● **Exercise**
Of all the entries below, only the lines from the one with "2 <= n <= 0x4001" up to and including the one with "intros Hn Ho" are to be duplicated exactly.

--

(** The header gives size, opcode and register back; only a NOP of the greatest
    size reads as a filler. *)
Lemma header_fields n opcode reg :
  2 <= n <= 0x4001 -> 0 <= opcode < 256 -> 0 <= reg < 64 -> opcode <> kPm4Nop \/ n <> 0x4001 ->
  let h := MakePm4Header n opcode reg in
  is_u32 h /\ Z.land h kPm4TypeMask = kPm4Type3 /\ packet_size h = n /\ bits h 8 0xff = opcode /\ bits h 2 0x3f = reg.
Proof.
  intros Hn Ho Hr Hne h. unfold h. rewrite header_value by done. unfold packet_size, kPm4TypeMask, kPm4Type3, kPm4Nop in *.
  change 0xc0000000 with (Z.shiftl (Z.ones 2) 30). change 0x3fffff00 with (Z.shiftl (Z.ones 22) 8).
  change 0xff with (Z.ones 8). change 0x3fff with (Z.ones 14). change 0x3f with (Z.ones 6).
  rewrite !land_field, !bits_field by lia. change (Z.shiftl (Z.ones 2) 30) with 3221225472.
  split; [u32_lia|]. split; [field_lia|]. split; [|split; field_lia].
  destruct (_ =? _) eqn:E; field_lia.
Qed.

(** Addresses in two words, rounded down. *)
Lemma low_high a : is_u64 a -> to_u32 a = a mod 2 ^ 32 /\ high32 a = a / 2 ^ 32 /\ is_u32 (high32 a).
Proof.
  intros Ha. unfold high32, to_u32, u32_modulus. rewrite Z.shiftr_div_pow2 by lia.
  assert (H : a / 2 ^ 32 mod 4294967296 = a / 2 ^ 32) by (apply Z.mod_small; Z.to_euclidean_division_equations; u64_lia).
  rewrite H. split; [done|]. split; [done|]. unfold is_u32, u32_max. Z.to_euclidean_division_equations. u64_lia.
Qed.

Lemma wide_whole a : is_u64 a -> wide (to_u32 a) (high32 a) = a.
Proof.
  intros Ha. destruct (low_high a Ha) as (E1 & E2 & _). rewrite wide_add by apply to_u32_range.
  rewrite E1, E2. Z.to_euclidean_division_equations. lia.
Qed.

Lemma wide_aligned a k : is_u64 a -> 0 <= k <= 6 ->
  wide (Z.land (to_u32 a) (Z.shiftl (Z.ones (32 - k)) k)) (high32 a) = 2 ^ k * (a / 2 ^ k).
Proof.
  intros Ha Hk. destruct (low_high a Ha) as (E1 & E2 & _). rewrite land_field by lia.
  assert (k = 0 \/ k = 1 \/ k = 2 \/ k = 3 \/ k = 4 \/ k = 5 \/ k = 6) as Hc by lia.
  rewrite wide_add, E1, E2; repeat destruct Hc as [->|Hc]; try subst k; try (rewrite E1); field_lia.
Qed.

--

● **Output below**
  2 <= n <= 0x4001 -> 0 <= opcode < 256 -> 0 <= reg < 64 -> opcode <> kPm4Nop \/ n <> 0x4001 ->
  let h := MakePm4Header n opcode reg in
  is_u32 h /\ Z.land h kPm4TypeMask = kPm4Type3 /\ packet_size h = n /\ bits h 8 0xff = opcode /\ bits h 2 0x3f = reg.
Proof.
  intros Hn Ho Hr Hne h. unfold h. rewrite header_value by done. unfold packet_size, kPm4TypeMask, kPm4Type3, kPm4Nop in *.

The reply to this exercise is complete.